Task to carry out: Two lines mark the range in the entries below: the one holding "(for_each (extract_stack sys)" and the one holding "s <> EmptyString". Set down those two and all lines between them, exactly.

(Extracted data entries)
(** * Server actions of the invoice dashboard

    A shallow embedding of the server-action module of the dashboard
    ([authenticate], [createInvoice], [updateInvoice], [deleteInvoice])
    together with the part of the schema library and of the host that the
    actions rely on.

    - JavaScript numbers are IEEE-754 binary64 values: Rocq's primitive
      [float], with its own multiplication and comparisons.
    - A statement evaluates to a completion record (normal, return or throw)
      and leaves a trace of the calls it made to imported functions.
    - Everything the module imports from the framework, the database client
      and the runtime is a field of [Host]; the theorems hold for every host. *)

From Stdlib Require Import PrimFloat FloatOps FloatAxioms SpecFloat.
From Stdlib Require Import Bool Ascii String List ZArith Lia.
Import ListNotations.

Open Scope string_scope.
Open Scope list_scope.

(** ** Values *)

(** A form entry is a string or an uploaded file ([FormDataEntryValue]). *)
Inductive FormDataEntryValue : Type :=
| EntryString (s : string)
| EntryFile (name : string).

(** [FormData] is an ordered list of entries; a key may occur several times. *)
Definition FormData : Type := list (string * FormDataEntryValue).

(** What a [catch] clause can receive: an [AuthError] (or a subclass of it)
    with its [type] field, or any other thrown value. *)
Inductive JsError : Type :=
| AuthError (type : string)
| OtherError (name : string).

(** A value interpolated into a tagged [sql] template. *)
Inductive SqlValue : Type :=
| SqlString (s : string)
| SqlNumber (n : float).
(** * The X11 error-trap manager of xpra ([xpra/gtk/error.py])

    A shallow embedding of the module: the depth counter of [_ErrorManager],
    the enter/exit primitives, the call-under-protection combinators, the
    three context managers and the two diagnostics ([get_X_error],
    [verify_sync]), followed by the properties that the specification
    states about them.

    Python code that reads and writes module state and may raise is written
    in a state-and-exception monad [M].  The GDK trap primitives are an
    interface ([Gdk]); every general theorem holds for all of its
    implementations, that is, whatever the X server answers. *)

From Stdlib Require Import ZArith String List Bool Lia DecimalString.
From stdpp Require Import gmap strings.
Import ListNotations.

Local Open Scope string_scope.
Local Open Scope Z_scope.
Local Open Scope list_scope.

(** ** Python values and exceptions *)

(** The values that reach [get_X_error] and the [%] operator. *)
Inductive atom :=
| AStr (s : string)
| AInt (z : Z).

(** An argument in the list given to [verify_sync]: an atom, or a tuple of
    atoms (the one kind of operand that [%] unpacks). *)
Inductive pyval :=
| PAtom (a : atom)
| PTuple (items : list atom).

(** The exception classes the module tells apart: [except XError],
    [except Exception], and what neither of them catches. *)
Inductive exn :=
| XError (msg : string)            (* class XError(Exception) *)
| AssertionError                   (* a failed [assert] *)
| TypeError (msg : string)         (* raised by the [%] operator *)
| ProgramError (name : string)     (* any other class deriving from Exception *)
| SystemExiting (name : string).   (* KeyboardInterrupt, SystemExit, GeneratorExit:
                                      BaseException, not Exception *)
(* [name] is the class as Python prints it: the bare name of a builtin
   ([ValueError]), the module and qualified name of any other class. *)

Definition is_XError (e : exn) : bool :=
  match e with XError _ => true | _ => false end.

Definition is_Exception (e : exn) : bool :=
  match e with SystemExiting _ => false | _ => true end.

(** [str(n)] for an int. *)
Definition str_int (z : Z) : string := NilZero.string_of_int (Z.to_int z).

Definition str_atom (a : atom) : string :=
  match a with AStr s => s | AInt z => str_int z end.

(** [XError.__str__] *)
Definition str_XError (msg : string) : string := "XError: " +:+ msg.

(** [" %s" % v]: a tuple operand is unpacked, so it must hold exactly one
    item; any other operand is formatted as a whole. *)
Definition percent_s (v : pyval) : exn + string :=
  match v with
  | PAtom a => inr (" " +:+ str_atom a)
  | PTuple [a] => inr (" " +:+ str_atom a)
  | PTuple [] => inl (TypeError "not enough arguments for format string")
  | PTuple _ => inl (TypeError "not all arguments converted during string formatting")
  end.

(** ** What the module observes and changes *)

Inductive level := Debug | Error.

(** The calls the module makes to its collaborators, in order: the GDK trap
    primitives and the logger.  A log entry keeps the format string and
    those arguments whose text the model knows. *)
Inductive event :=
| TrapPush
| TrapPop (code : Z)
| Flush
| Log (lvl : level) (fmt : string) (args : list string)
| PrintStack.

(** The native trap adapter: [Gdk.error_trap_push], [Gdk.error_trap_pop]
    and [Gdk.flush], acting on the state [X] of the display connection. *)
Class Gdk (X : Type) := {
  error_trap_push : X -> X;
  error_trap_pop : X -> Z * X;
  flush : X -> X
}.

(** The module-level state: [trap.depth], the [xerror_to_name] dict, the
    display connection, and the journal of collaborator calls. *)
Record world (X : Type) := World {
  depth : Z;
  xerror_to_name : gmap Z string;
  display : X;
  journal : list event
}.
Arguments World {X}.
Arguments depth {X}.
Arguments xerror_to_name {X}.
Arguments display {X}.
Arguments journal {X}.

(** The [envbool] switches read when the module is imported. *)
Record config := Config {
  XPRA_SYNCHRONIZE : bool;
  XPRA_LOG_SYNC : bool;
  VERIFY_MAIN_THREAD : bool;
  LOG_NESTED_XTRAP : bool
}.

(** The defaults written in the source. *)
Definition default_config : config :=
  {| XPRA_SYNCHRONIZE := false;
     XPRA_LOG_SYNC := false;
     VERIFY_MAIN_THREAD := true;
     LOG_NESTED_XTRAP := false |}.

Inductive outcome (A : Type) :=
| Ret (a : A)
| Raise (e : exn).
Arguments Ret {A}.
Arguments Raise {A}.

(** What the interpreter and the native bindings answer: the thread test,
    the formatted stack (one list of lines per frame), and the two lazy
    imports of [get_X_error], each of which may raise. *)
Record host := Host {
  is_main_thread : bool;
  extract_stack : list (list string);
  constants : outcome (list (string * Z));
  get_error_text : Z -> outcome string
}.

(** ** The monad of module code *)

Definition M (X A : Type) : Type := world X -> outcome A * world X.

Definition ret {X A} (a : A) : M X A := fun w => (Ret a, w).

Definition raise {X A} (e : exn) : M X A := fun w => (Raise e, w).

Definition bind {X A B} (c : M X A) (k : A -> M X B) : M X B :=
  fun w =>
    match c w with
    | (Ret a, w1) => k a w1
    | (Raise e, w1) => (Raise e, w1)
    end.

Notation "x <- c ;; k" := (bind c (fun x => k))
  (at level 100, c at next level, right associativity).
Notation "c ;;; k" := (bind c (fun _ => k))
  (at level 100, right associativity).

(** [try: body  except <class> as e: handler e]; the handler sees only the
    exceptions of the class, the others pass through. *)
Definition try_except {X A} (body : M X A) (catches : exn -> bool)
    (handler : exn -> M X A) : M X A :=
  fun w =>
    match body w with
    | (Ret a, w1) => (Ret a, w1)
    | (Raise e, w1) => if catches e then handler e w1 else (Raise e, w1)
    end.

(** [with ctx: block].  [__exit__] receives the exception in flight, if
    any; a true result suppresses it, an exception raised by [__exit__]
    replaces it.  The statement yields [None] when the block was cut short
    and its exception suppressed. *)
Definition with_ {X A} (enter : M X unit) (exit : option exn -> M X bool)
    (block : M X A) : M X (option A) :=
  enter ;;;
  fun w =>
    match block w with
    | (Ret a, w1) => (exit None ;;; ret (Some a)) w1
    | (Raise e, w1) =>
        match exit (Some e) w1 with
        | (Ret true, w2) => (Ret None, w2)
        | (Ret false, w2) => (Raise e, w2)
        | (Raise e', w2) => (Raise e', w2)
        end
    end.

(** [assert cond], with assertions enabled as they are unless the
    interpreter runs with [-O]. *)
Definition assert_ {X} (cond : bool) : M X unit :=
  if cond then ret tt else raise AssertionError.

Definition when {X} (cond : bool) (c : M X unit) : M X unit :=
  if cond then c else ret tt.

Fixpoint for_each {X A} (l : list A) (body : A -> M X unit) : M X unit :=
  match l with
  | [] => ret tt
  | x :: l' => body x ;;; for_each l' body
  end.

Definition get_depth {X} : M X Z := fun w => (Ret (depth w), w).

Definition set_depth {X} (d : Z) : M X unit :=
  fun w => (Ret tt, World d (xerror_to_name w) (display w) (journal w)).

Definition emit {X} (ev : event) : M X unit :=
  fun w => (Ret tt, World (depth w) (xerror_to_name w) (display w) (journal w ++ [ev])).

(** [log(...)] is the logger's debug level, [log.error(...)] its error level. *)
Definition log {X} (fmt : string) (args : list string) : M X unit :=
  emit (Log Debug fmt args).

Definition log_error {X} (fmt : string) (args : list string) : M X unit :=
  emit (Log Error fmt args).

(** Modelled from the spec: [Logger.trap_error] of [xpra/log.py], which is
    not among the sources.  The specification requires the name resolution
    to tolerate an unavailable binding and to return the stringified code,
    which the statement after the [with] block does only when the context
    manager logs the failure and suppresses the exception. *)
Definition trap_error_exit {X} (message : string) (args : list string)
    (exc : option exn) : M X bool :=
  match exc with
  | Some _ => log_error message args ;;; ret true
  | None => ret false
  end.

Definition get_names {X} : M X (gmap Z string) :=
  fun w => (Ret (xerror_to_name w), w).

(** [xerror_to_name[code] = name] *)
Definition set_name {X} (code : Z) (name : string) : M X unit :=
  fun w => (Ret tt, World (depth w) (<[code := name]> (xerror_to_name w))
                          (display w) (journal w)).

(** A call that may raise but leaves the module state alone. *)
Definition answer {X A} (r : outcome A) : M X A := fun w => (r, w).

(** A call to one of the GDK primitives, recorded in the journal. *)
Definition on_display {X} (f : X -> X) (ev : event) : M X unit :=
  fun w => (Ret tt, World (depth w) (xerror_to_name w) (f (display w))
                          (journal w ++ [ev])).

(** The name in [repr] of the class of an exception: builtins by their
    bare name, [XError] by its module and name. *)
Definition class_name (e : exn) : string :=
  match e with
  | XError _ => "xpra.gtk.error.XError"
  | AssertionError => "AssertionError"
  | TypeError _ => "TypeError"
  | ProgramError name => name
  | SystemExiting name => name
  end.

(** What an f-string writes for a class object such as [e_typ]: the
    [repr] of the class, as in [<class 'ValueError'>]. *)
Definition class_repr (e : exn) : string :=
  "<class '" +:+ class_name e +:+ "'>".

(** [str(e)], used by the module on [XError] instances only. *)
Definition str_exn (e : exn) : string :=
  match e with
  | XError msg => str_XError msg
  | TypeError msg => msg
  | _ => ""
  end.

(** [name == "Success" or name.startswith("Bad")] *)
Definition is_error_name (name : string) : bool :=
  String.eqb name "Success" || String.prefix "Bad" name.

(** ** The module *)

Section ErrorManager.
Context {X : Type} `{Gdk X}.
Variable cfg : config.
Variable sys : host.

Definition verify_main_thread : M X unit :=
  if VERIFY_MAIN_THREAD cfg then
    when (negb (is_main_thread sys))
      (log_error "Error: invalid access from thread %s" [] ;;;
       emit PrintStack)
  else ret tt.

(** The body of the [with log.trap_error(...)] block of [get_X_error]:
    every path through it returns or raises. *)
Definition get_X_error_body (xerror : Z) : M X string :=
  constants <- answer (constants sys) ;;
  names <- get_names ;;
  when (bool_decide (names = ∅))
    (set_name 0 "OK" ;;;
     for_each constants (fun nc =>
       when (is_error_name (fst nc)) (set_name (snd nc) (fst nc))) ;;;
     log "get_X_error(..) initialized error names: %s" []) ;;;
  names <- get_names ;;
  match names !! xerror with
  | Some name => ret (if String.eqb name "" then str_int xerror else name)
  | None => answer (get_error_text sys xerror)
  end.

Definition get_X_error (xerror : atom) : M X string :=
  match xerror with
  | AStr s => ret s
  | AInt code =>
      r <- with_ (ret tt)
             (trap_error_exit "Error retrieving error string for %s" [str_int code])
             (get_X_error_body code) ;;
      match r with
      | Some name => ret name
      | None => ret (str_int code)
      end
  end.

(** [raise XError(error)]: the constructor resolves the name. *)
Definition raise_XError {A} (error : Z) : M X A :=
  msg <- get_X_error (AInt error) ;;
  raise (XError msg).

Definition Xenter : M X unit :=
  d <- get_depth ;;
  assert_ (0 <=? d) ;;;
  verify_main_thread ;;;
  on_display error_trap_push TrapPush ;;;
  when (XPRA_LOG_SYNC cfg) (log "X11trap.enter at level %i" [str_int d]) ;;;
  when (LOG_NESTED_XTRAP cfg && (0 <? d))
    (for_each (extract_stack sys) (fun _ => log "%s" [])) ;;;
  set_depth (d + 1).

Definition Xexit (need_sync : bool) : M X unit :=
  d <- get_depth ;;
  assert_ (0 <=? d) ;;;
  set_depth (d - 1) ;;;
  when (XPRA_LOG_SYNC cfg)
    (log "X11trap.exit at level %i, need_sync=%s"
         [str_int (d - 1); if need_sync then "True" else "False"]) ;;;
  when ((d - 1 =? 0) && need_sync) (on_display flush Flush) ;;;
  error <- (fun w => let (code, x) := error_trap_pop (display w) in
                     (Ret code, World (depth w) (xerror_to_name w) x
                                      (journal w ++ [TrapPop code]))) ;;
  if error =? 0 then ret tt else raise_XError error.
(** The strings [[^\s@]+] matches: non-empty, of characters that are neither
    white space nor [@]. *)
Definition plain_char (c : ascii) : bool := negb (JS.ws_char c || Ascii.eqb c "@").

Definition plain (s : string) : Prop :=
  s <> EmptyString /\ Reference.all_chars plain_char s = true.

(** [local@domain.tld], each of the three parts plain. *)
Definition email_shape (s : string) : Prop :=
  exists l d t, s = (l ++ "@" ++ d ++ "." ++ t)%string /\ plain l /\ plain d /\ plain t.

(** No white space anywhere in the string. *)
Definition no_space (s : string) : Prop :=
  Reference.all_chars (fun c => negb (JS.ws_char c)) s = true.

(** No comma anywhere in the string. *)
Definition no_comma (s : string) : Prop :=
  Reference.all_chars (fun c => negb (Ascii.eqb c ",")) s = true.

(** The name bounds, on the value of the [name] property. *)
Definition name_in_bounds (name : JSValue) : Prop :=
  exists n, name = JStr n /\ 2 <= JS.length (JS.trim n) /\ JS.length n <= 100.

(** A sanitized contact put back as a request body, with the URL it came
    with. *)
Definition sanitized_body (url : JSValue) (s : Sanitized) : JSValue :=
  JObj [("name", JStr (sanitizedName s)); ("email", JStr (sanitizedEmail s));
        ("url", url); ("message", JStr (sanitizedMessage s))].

Response:
    (for_each (extract_stack sys) (fun _ => log "%s" [])) ;;;
  set_depth (d + 1).

Definition Xexit (need_sync : bool) : M X unit :=
  d <- get_depth ;;
  assert_ (0 <=? d) ;;;
  set_depth (d - 1) ;;;
  when (XPRA_LOG_SYNC cfg)
    (log "X11trap.exit at level %i, need_sync=%s"
         [str_int (d - 1); if need_sync then "True" else "False"]) ;;;
  when ((d - 1 =? 0) && need_sync) (on_display flush Flush) ;;;
  error <- (fun w => let (code, x) := error_trap_pop (display w) in
                     (Ret code, World (depth w) (xerror_to_name w) x
                                      (journal w ++ [TrapPop code]))) ;;
  if error =? 0 then ret tt else raise_XError error.
(** The strings [[^\s@]+] matches: non-empty, of characters that are neither
    white space nor [@]. *)
Definition plain_char (c : ascii) : bool := negb (JS.ws_char c || Ascii.eqb c "@").

Definition plain (s : string) : Prop :=
  s <> EmptyString /\ Reference.all_chars plain_char s = true.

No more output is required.